Data for processing: Begin

Lemma join_empty_exhausted c0 c1 j : exhausted I c0 → exhausted I c1 → j = 0 ∨ j = 1 → exhausted I (mkJoin plan j [] c0 c1).
Proof using All.
  intros He0 He1 Hj.
  exists (λ f, ∃ j c0 c1, f = mkJoin plan j [] c0 c1 ∧ (j = 0 ∨ j = 1) ∧ exhausted I c0 ∧ exhausted I c1).
  split; [|by exists j, c0, c1]. clear j c0 c1 He0 He1 Hj. intros ? s (j & c0 & c1 & -> & [->| ->] & He0 & He1) Hs.
  - destruct (drain_run I fuel Done c0 s (exhausted_delivers I c0 He0) Hfuel Hs) as (c0' & s1 & Hd0 & Hs1 & He0').
    destruct (drain_run I fuel Done c1 s1 (exhausted_delivers I c1 He1) Hfuel Hs1) as (c1' & s2 & Hd1 & Hs2 & He1').
    pose proof (Hjoin _ c1 _ _ _ _ _ _ _ Hd0 Hd1) as Hj. rewrite Hempty in Hj.
    destruct Hj as [Hj|Hj]; rewrite Hj; do 2 eexists; (split; [done|]); eauto 10.
  - exists (mkJoin plan 1 [] c0 c1), s. split; [exact (Hrest [] c0 c1 1%nat s ltac:(lia))|eauto 10].
Qed.

Lemma join_delivers (c0 : E0) (c1 : E1) t0 t1 : delivers I c0 t0 → delivers I c1 t1 →
  (rows_len t0 < fuel)%nat → (rows_len t1 < fuel)%nat →
  (∀ rs0 rs1 rs, all_rows t0 = Ok rs0 → all_rows t1 = Ok rs1 → collect rs0 rs1 = Ok rs → Z.of_nat (length rs) < 2 ^ 31 - 1) →
  delivers I (JoinExecutor_new plan c0 c1) (join_rows collect t0 t1).
Proof using All.
  intros Hd0 Hd1 Hf0 Hf1 Hlen. unfold JoinExecutor_new, join_rows.
  pose proof (λ s, drain_run I fuel t0 c0 s Hd0 Hf0) as Hx0. pose proof (λ s, drain_run I fuel t1 c1 s Hd1 Hf1) as Hx1.
  destruct (all_rows t0) as [rs0|x]; cbn [mbind res_bind].
  2: { intros s Hs. destruct (Hx0 s Hs) as (σ' & Hx). by eapply Hdrain0. }
  destruct (all_rows t1) as [rs1|x]; cbn [mbind res_bind].
  2: { intros s Hs. destruct (Hx0 s Hs) as (c0' & s1 & Hx & Hs1 & _). destruct (Hx1 s1 Hs1) as (σ' & Hx'). by eapply Hdrain1. }
  specialize (Hlen rs0 rs1). destruct (collect rs0 rs1) as [rs|x] eqn:Hc.
  2: { intros s Hs. destruct (Hx0 s Hs) as (c0' & s1 & G0 & Hs1 & _). destruct (Hx1 s1 Hs1) as (c1' & s2 & G1 & _).
       pose proof (Hjoin _ c1 _ _ _ _ _ _ _ G0 G1) as Hj. by rewrite Hc in Hj. }
  destruct rs as [|r rs].
  - intros s Hs. destruct (Hx0 s Hs) as (c0' & s1 & G0 & Hs1 & He0). destruct (Hx1 s1 Hs1) as (c1' & s2 & G1 & Hs2 & He1).
    pose proof (Hjoin _ c1 _ _ _ _ _ _ _ G0 G1) as Hj. rewrite Hc in Hj.
    destruct Hj as [Hj|Hj]; rewrite Hj; do 2 eexists; (split; [done|]; split; [done|]; apply join_empty_exhausted; auto).
  - specialize (Hlen (r :: rs) eq_refl eq_refl eq_refl).
    assert (∀ s, I s → match rows_map copy_out (r :: rs) with
      | Done => False
      | Fail x => ∃ σ', Next (mkJoin plan 0 [] c0 c1, s) = (Err x, σ')
      | Row r rest => ∃ e' s', Next (mkJoin plan 0 [] c0 c1, s) = (Ok (Some r), (e', s')) ∧ I s' ∧ delivers I e' rest end) as Hfirst.
    { intros s Hs. destruct (Hx0 s Hs) as (c0' & s1 & G0 & Hs1 & He0). destruct (Hx1 s1 Hs1) as (c1' & s2 & G1 & Hs2 & He1).
      pose proof (Hjoin _ c1 _ _ _ _ _ _ _ G0 G1) as Hj. rewrite Hc in Hj.
      exact (join_first plan (r :: rs) _ c0' c1' s2 (Hrest (r :: rs) c0' c1') Hlen ltac:(done) Hs2 s Hj). }
    destruct (rows_map copy_out (r :: rs)); [|exact Hfirst..].
    intros s Hs. destruct (Hfirst s Hs).
Qed.
End Both.

(** The nested loop joins nothing when a side is empty. *)
Definition nested_collect (condition : OperatorExpression) (rs0 rs1 : list Rec) : res (list Rec) :=
  if decide (rs0 = [] ∨ rs1 = []) then Ok [] else join_all condition rs0 rs1.

Lemma nested_delivers condition (c0 : E0) (c1 : E1) t0 t1 : delivers I c0 t0 → delivers I c1 t1 →
  (rows_len t0 < fuel)%nat → (rows_len t1 < fuel)%nat →
  (∀ rs0 rs1 rs, all_rows t0 = Ok rs0 → all_rows t1 = Ok rs1 → nested_collect condition rs0 rs1 = Ok rs →
     Z.of_nat (length rs) < 2 ^ 31 - 1) →
  @delivers Sys _ (NestedLoopJoinExecutor fuel) I (JoinExecutor_new condition c0 c1) (join_rows (nested_collect condition) t0 t1).
Proof.
  intros Hd0 Hd1 Hf0 Hf1. apply (@join_delivers _ (NestedLoopJoinExecutor fuel)); try done; try lia.
  - intros rs d0 d1 k s Hk. cbn [Next NestedLoopJoinExecutor]. unfold nested_next. rewrite self_get_step. cbn [join_cnt_ join_records_].
    destruct (Z.eqb_spec (Z.of_nat k) 0); [lia|]. by destruct (Z.ltb_spec (Z.of_nat k) (Z.of_nat (length rs))).
  - intros d0 d1 s x σ' Hx. cbn [Next NestedLoopJoinExecutor]. unfold nested_next. rewrite self_get_step. cbn [join_cnt_].
    change (0 =? 0) with true. cbv iota. child_err Hx.
  - intros d0 d1 s rs0 d0' s1 x σ' G0 G1. cbn [Next NestedLoopJoinExecutor]. unfold nested_next. rewrite self_get_step.
    cbn [join_cnt_]. change (0 =? 0) with true. cbv iota. child_step G0. child_err G1.
  - intros d0 d1 s rs0 d0' s1 rs1 d1' s2 G0 G1. unfold nested_collect.
    assert (Next (mkJoin condition 0 [] d0 d1, s) =
      (if decide (rs0 = [] ∨ rs1 = []) then mret None
       else records ← lift (join_all condition rs0 rs1); set_join_records records ;;
         if decide (records = [])
         then cnt ← lift (signed (0 + 1));
              on_self (modify (λ f, mkJoin (join_plan_ f) cnt (join_records_ f) (join_left_ f) (join_right_ f))) ;; mret None
         else join_take) (mkJoin condition 0 [] d0' d1', s2)) as ->.
    { cbn [Next NestedLoopJoinExecutor]. unfold nested_next. rewrite self_get_step. cbn [join_cnt_].
      change (0 =? 0) with true. cbv iota. child_step G0. child_step G1. done. }
    destruct (decide (rs0 = [] ∨ rs1 = [])); [by left|].
    destruct (join_all condition rs0 rs1) as [[|r rs]|x]; [by right|done|by eexists].
Qed.

Lemma merge_delivers keys (c0 : E0) (c1 : E1) t0 t1 : delivers I c0 t0 → delivers I c1 t1 →
  (rows_len t0 < fuel)%nat → (rows_len t1 < fuel)%nat →
  (∀ rs0 rs1 rs, all_rows t0 = Ok rs0 → all_rows t1 = Ok rs1 → merge keys rs0 rs1 = Ok rs →
     Z.of_nat (length rs) < 2 ^ 31 - 1) →
  @delivers Sys _ (MergeJoinExecutor fuel) I (JoinExecutor_new keys c0 c1) (join_rows (merge keys) t0 t1).
Proof.
  intros Hd0 Hd1 Hf0 Hf1. apply (@join_delivers _ (MergeJoinExecutor fuel)); try done; try lia.
  - intros rs d0 d1 k s Hk. cbn [Next MergeJoinExecutor]. unfold merge_next. rewrite self_get_step. cbn [join_cnt_ join_records_].
    destruct (Z.eqb_spec (Z.of_nat k) 0); [lia|]. by destruct (Z.ltb_spec (Z.of_nat k) (Z.of_nat (length rs))).
  - intros d0 d1 s x σ' Hx. cbn [Next MergeJoinExecutor]. unfold merge_next. rewrite self_get_step. cbn [join_cnt_].
    change (0 =? 0) with true. cbv iota. child_err Hx.
  - intros d0 d1 s rs0 d0' s1 x σ' G0 G1. cbn [Next MergeJoinExecutor]. unfold merge_next. rewrite self_get_step.
    cbn [join_cnt_]. change (0 =? 0) with true. cbv iota. child_step G0. child_err G1.
  - intros d0 d1 s rs0 d0' s1 rs1 d1' s2 G0 G1.
    assert (Next (mkJoin keys 0 [] d0 d1, s) =
      (records ← lift (merge keys rs0 rs1); set_join_records records ;;
       if decide (records = []) then mret None else join_take) (mkJoin keys 0 [] d0' d1', s2)) as ->.
    { cbn [Next MergeJoinExecutor]. unfold merge_next. rewrite self_get_step. cbn [join_cnt_].
      change (0 =? 0) with true. cbv iota. child_step G0. child_step G1. done. }
    destruct (merge keys rs0 rs1) as [[|r rs]|x]; [by left|done|by eexists].
Qed.
End Deliver.

(** ** The joined pairs *)

(** The pairs of records that match, in the order of the nested loops. *)
Definition matching (matches : Rec → Rec → bool) (rs0 rs1 : list Rec) : list (Rec * Rec) :=
  rs0 ≫= λ r0, pair r0 <$> filter (λ r1, matches r0 r1 = true) rs1.
Definition joined_pairs (ps : list (Rec * Rec)) (rs : list Rec) : Prop := Forall2 (λ p r, joins p.1 p.2 r) ps rs.
Definition all_appendable (rs0 rs1 : list Rec) : Prop := ∀ r0 r1, r0 ∈ rs0 → r1 ∈ rs1 → appendable r0 r1.

Lemma matching_elem m rs0 rs1 p : p ∈ matching m rs0 rs1 → p.1 ∈ rs0 ∧ p.2 ∈ rs1.
Proof.
  unfold matching. intros (r0 & Hp & Hr0)%list_elem_of_bind. apply list_elem_of_fmap in Hp as (r1 & -> & Hr1).
  by apply list_elem_of_filter in Hr1 as [_ Hr1].
Qed.
Lemma matching_appendable m rs0 rs1 : all_appendable rs0 rs1 → Forall (λ p, appendable p.1 p.2) (matching m rs0 rs1).
Proof. intros Ha. apply Forall_forall. intros p [H0 H1]%matching_elem. by apply Ha. Qed.
Lemma matching_length m rs0 rs1 : (length (matching m rs0 rs1) ≤ length rs0 * length rs1)%nat.
Proof.
  unfold matching. induction rs0 as [|r0 rs0 IH]; [done|]. rewrite bind_cons, length_app, length_fmap.
  pose proof (length_filter (λ r1, m r0 r1 = true) rs1). cbn [length]. lia.
Qed.

Section Nested.
Context `{Ecma} (condition : OperatorExpression) (matches : Rec → Rec → bool).

Lemma join_with_run r0 rs1 :
  (∀ r1, r1 ∈ rs1 → EvaluateJoin condition r0 r1 = Ok (Value_bool (matches r0 r1))) →
  (∀ r1, r1 ∈ rs1 → appendable r0 r1) →
  ∃ js, join_with condition r0 rs1 = Ok js ∧ joined_pairs (pair r0 <$> filter (λ r1, matches r0 r1 = true) rs1) js.
Proof.
  induction rs1 as [|r1 rs1 IH]; intros He Ha; [exists []; split; [done|constructor]|].
  destruct IH as (js & Hjs & Hj); [intros; apply He; by constructor|intros; apply Ha; by constructor|].
  cbn [join_with]. rewrite He by constructor. rs. unfold GetValue_bool. rewrite decide_True by done. cbn [get_bool val_ Value_bool]. rs.
  destruct (matches r0 r1) eqn:Hm.
  - destruct (Append_joins r0 r1) as (r & -> & Hr); [apply Ha; constructor|]. rs. rewrite Hjs. rs. exists (r :: js). split; [done|].
    rewrite filter_cons_True by done. by constructor.
  - exists js. split; [done|]. by rewrite filter_cons_False by congruence.
Qed.

Lemma nested_collect_run rs0 rs1 :
  (∀ r0 r1, r0 ∈ rs0 → r1 ∈ rs1 → EvaluateJoin condition r0 r1 = Ok (Value_bool (matches r0 r1))) → all_appendable rs0 rs1 →
  ∃ js, nested_collect condition rs0 rs1 = Ok js ∧ joined_pairs (matching matches rs0 rs1) js.
Proof.
  intros He Ha. unfold nested_collect. destruct (decide (rs0 = [] ∨ rs1 = [])) as [[->| ->]|_].
  - exists []. split; [done|constructor].
  - exists []. split; [done|]. assert (matching matches rs0 [] = []) as -> by (clear; by induction rs0). constructor.
  - induction rs0 as [|r0 rs0 IH]; [exists []; split; [done|constructor]|].
    destruct IH as (js & Hjs & Hj); [intros; apply He; [by constructor|done]|intros ????; apply Ha; [by constructor|done]|].
    destruct (join_with_run r0 rs1) as (js0 & Hjs0 & Hj0);
      [intros; apply He; [constructor|done]|intros; apply Ha; [constructor|done]|].
    cbn [join_all]. rewrite Hjs0. rs. rewrite Hjs. rs. exists (js0 ++ js). split; [done|]. by apply Forall2_app.
Qed.
End Nested.

(** C29: the nested loop join ends and delivers, in the order of the two loops,
    one record for each pair of records of its children on which the condition
    is true: the values of both, with the header and place of the left one. *)
Theorem nested_loop_join_joins {Sys E0 E1} `{Executor Sys E0, Executor Sys E1, Ecma} (I : Sys → Prop) fuel
    (c0 : E0) (c1 : E1) rs0 rs1 condition matches :
  delivers I c0 (rows_of rs0) → delivers I c1 (rows_of rs1) → (length rs0 < fuel)%nat → (length rs1 < fuel)%nat →
  Z.of_nat (length rs0 * length rs1) < 2 ^ 31 - 1 → all_appendable rs0 rs1 →
  (∀ r0 r1, r0 ∈ rs0 → r1 ∈ rs1 → EvaluateJoin condition r0 r1 = Ok (Value_bool (matches r0 r1))) →
  ∃ js, @delivers Sys _ (NestedLoopJoinExecutor fuel) I (JoinExecutor_new condition c0 c1) (rows_of js) ∧
    joined_pairs (matching matches rs0 rs1) js.
Proof.
  intros Hd0 Hd1 Hf0 Hf1 Hlen Ha He. destruct (nested_collect_run condition matches rs0 rs1 He Ha) as (js & Hjs & Hj).
  destruct (copy_out_all _ js (matching_appendable matches rs0 rs1 Ha) Hj) as (js' & Hjs' & Hj').
  exists js'. split; [|done]. rewrite <- Hjs'.
  pose proof (nested_delivers fuel I condition c0 c1 _ _ Hd0 Hd1) as Hd. rewrite !rows_len_of in Hd. unfold join_rows in Hd.
  rewrite !all_rows_of in Hd. cbn [mbind res_bind] in Hd. rewrite Hjs in Hd. apply Hd; [done|done|].
  intros ? ? rs [= <-] [= <-]. rewrite Hjs. intros [= <-]. apply Forall2_length in Hj.
  pose proof (matching_length matches rs0 rs1). lia.
Qed.

(** ** The merge join *)

Section Merge.
Context `{Ecma} (left_key right_key : OperatorExpression) (rs0 rs1 : list Rec) (t : Type_) (k0 k1 : Rec → Value).
Hypothesis Hk0 : ∀ r, r ∈ rs0 → Evaluate left_key (Some r) = Ok (k0 r) ∧ key_of t (k0 r).
Hypothesis Hk1 : ∀ r, r ∈ rs1 → Evaluate right_key (Some r) = Ok (k1 r) ∧ key_of t (k1 r).
Hypothesis Hs0 : StronglySorted (λ a b, compare_keys (k0 a) (k0 b) ≠ Gt) rs0.
Hypothesis Hs1 : StronglySorted (λ a b, compare_keys (k1 a) (k1 b) ≠ Gt) rs1.
(** Every left key has a partner. *)
Hypothesis Hall : ∀ r0, r0 ∈ rs0 → ∃ r1, r1 ∈ rs1 ∧ k1 r1 = k0 r0.
Hypothesis Happ : all_appendable rs0 rs1.

Definition equal_keys (r0 r1 : Rec) : bool := bool_decide (compare_keys (k0 r0) (k1 r1) = Eq).

Lemma compare_at_run op r s x y : rs0 !! r = Some x → rs1 !! s = Some y →
  compare_at left_key right_key rs0 rs1 op r s = op (k0 x) (k1 y).
Proof using All.
  intros Hr Hs. unfold compare_at, deref. rewrite Hr, Hs. rs.
  destruct (Hk0 x) as [-> _]; [by eapply list_elem_of_lookup_2|]. destruct (Hk1 y) as [-> _]; [by eapply list_elem_of_lookup_2|]. done.
Qed.

Lemma Equal_keys v w : key_of t v → key_of t w → Equal v w = Ok (bool_decide (compare_keys v w = Eq)).
Proof using All.
  intros Hv Hw. destruct (key_cases t v Hv) as [[? (x & ->)]|[Ht (x & ->)]], (key_cases t w Hw) as [[? (y & ->)]|[? (y & ->)]];
    simplify_eq; try done; unfold Equal, compare_keys; simpl.
  - rewrite Z.eqb_compare. by destruct (x ?= y).
  - rewrite decide_True by done.
    assert (String.eqb x y = bool_decide ((x ?= y)%string = Eq)) as ->; [|by destruct t].
    destruct (String.eqb_spec x y) as [->|Hne]; [by rewrite string_compare_refl|].
    symmetry. apply bool_decide_eq_false. by intros ?%String.compare_eq_iff.
Qed.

Data for processing: End

*Directions*: Look above for the line containing "(** The nested". Output from there through the line containing "Lemma nested_delivers condition", exactly and inclusively.

*Response area*:
(** The nested loop joins nothing when a side is empty. *)
Definition nested_collect (condition : OperatorExpression) (rs0 rs1 : list Rec) : res (list Rec) :=
  if decide (rs0 = [] ∨ rs1 = []) then Ok [] else join_all condition rs0 rs1.

Lemma nested_delivers condition (c0 : E0) (c1 : E1) t0 t1 : delivers I c0 t0 → delivers I c1 t1 →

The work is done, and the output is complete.